Promotional single by Morgan Wallen

from the album I'm the Problem
- Released: May 9, 2025
- Genre: Country
- Length: 3:08
- Label: Big Loud; Republic; Mercury;
- Songwriters: Morgan Wallen; Blake Pendergrass; Ryan Vojtesak; James Maddocks; John Byron;
- Producers: Charlie Handsome; Joey Moi;

Lyric video
- "Superman" on YouTube

= Superman (Morgan Wallen song) =

"Superman" is a song by American country music singer Morgan Wallen, released on May 9, 2025, as a promotional single from his fourth studio album I'm the Problem. The song is the third track off the album, and was written by Wallen, Blake Pendergrass, Ryan Vojtesak, James Maddocks, and John Byron.

== Background ==
Wallen teased the song on his social media in February 2025, with the caption:

Been trying for a long time to write a song I loved to my son. None of them ever feel good enough because of how perfect I want something like this to be. And not saying this is perfect, but I am very proud of it. Here is a clip, It's called "Superman"

Wallen also stated that he teared up the first time he heard the full song, as it meant a lot to him due to it being about his son, Indigo. The snippet shared to social media contained only the first verse and the chorus, however it received a very positive reaction from his fans. On May 5, 2025, Wallen announced via his Instagram story that "Superman" would release on May 9, one week before the album release. Wallen explained that he wanted "Superman" to have "its own moment" due to how special it was to him.
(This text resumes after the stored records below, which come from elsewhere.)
(** * Capacity-aware case assignment engine (frontend/src/data/api.ts)

    A shallow embedding of the allocation and derivation logic of
    [frontend/src/data/api.ts] and [frontend/src/lib/geo.ts].

    Conventions of the embedding:
    - a JavaScript [number] that counts something (beds, victims, slots,
      severity ranks) is a [Z]; a [number] that is a coordinate or a
      distance is a [Q], its arithmetic being carried by the runtime
      primitives below;
    - the occupancy blend is computed as the program computes it, in IEEE
      754 binary64 with rounding to nearest even ([Float64], on the
      [SpecFloat] operations of the Standard Library);
    - [Map<string, number>] and [Map<string, string>] that are only read and
      written by key are [gmap]s; the [Map] whose iteration order is used
      ([byPlace]) is an association list in insertion order;
    - [Array.prototype.sort] is the stable sort of the language standard: a
      stable insertion sort driven by the sign of the comparator;
    - the runtime primitives the source calls but does not define
      ([Math.sin], [Math.cos], [Math.sqrt], [Math.atan2], [Math.PI],
      [RegExp.prototype.test], [String.prototype.toLowerCase]) are variables
      of the section that holds the engine. *)

From Stdlib Require Import ZArith QArith Qround Qminmax Lia Lqa List Permutation Sorted.
From Stdlib Require Import Qpower SpecFloat.
From stdpp Require Import gmap strings list fin_maps.

Open Scope Z_scope.

Set Warnings "-clear-no-such-hyp".

(** ** Types *)

Inductive SeverityLevel := critical | severe | moderate | mild.

Inductive AmbulanceStatus := dispatched | en_route | on_scene | pending.

Module Patient.
Record t := mk {
  patientAge : Z;
  signsAndSymptoms : list string;
  severity : SeverityLevel;
  levelOfConsciousness : string;
  breathingStatus : string;
  traumaHistory : string;
  knownChronicDiseases : list string;
  painScore : Z
}.
End Patient.

Module EmergencyCase.
Record t := mk {
  id : string;
  timeOfReport : string;
  latitude : Q;
  longitude : Q;
  placeName : string;
  callerPhone : string;
  victimName : option string;
  patients : list Patient.t;
  severity : SeverityLevel;
  numberOfPatients : Z;
  patientAge : Z;
  signsAndSymptoms : list string;
  levelOfConsciousness : string;
  breathingStatus : string;
  traumaHistory : string;
  knownChronicDiseases : list string;
  painScore : Z;
  ambulanceStatus : AmbulanceStatus;
  assignedHospital : option string
}.

(** [{ ...c, assignedHospital: a }] *)
Definition with_assignedHospital (c : t) (a : option string) : t :=
  mk (id c) (timeOfReport c) (latitude c) (longitude c) (placeName c)
     (callerPhone c) (victimName c) (patients c) (severity c)
     (numberOfPatients c) (patientAge c) (signsAndSymptoms c)
     (levelOfConsciousness c) (breathingStatus c) (traumaHistory c)
     (knownChronicDiseases c) (painScore c) (ambulanceStatus c) a.
End EmergencyCase.

Module BedPool.
Record t := mk { available : Z; total : Z }.
End BedPool.

Module Hospital.
Record t := mk {
  id : string;
  name : string;
  latitude : Q;
  longitude : Q;
  emergencyBeds : BedPool.t;
  icuBeds : BedPool.t;
  pediatricsBeds : BedPool.t;
  labAvailable : Z;
  pharmacyAvailable : Z;
  traumaUnit : bool;
  cardiology : bool;
  pediatrics : bool;
  neurosurgery : bool;
  radiology : bool;
  laboratory : bool;
  pharmacy : bool;
  burnUnit : bool;
  orthopedics : bool;
  ophthalmology : bool
}.
End Hospital.

(** Keys of Hospital that represent medical services. *)
Inductive HospitalServiceKey :=
  | traumaUnit | cardiology | pediatrics | neurosurgery | radiology
  | laboratory | pharmacy | burnUnit | orthopedics | ophthalmology.

#[global] Instance HospitalServiceKey_eq_dec : EqDecision HospitalServiceKey.
Proof. solve_decision. Defined.

Definition key_index (k : HospitalServiceKey) : nat :=
  match k with
  | traumaUnit => 0 | cardiology => 1 | pediatrics => 2 | neurosurgery => 3
  | radiology => 4 | laboratory => 5 | pharmacy => 6 | burnUnit => 7
  | orthopedics => 8 | ophthalmology => 9
  end%nat.

Definition index_key (n : nat) : option HospitalServiceKey :=
  match n with
  | 0 => Some traumaUnit | 1 => Some cardiology | 2 => Some pediatrics
  | 3 => Some neurosurgery | 4 => Some radiology | 5 => Some laboratory
  | 6 => Some pharmacy | 7 => Some burnUnit | 8 => Some orthopedics
  | 9 => Some ophthalmology | _ => None
  end%nat.

#[global] Instance HospitalServiceKey_countable : Countable HospitalServiceKey.
Proof.
  apply (inj_countable key_index index_key). intros k. destruct k; reflexivity.
Defined.

(** [h[k]] for a service key [k]. *)
Definition service (h : Hospital.t) (k : HospitalServiceKey) : bool :=
  match k with
  | traumaUnit => Hospital.traumaUnit h
  | cardiology => Hospital.cardiology h
  | pediatrics => Hospital.pediatrics h
  | neurosurgery => Hospital.neurosurgery h
  | radiology => Hospital.radiology h
  | laboratory => Hospital.laboratory h
  | pharmacy => Hospital.pharmacy h
  | burnUnit => Hospital.burnUnit h
  | orthopedics => Hospital.orthopedics h
  | ophthalmology => Hospital.ophthalmology h
  end.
== Lyrics and composition ==
"Superman" is written about Wallen's son, Indigo. The first verse talks about how one day when Indigo gets older, he will learn about Wallen's public image, with the lines, "One day you're gonna see my mugshot / From a night when I got a little too drunk / Hear a song about a girl that I lost / From the times when I just wouldn't grow up". The verse also goes into how Wallen is worried about what his son will think about him, due to his past controversy, "And when you ain't a kid no more / I hope you don't think less of me / I try to hide my falling short / But you're gonna see". The chorus tells Wallen's side of his struggles, saying that alcohol is his "kryptonite" and that he doesn't always "know his wrongs from right". He wraps up the chorus with saying that while he will not always "save the day", he will always try everything he can for Indigo, saying "Superman is still just a man sometimes".

== Charts ==

=== Weekly charts ===

Weekly chart performance for "Superman"
| Chart (2025) | Peak position |
|---|---|
| Australia (ARIA) | 60 |
| Canada Hot 100 (Billboard) | 22 |
| Canada Country (Billboard) | 57 |
| Global 200 (Billboard) | 30 |
| New Zealand Hot Singles (RMNZ) | 6 |
| US Billboard Hot 100 | 8 |
| US Country Airplay (Billboard) | 58 |
| US Hot Country Songs (Billboard) | 5 |

=== Year-end charts ===

Year-end chart performance for "Superman"
| Chart (2025) | Position |
|---|---|
| US Billboard Hot 100 | 99 |
| US Hot Country Songs (Billboard) | 28 |

== Certifications ==

| Region | Certification | Certified units/sales |
| United States (RIAA) | Platinum | 1,000,000^{‡} |
^{‡} Sales+streaming figures based on certification alone.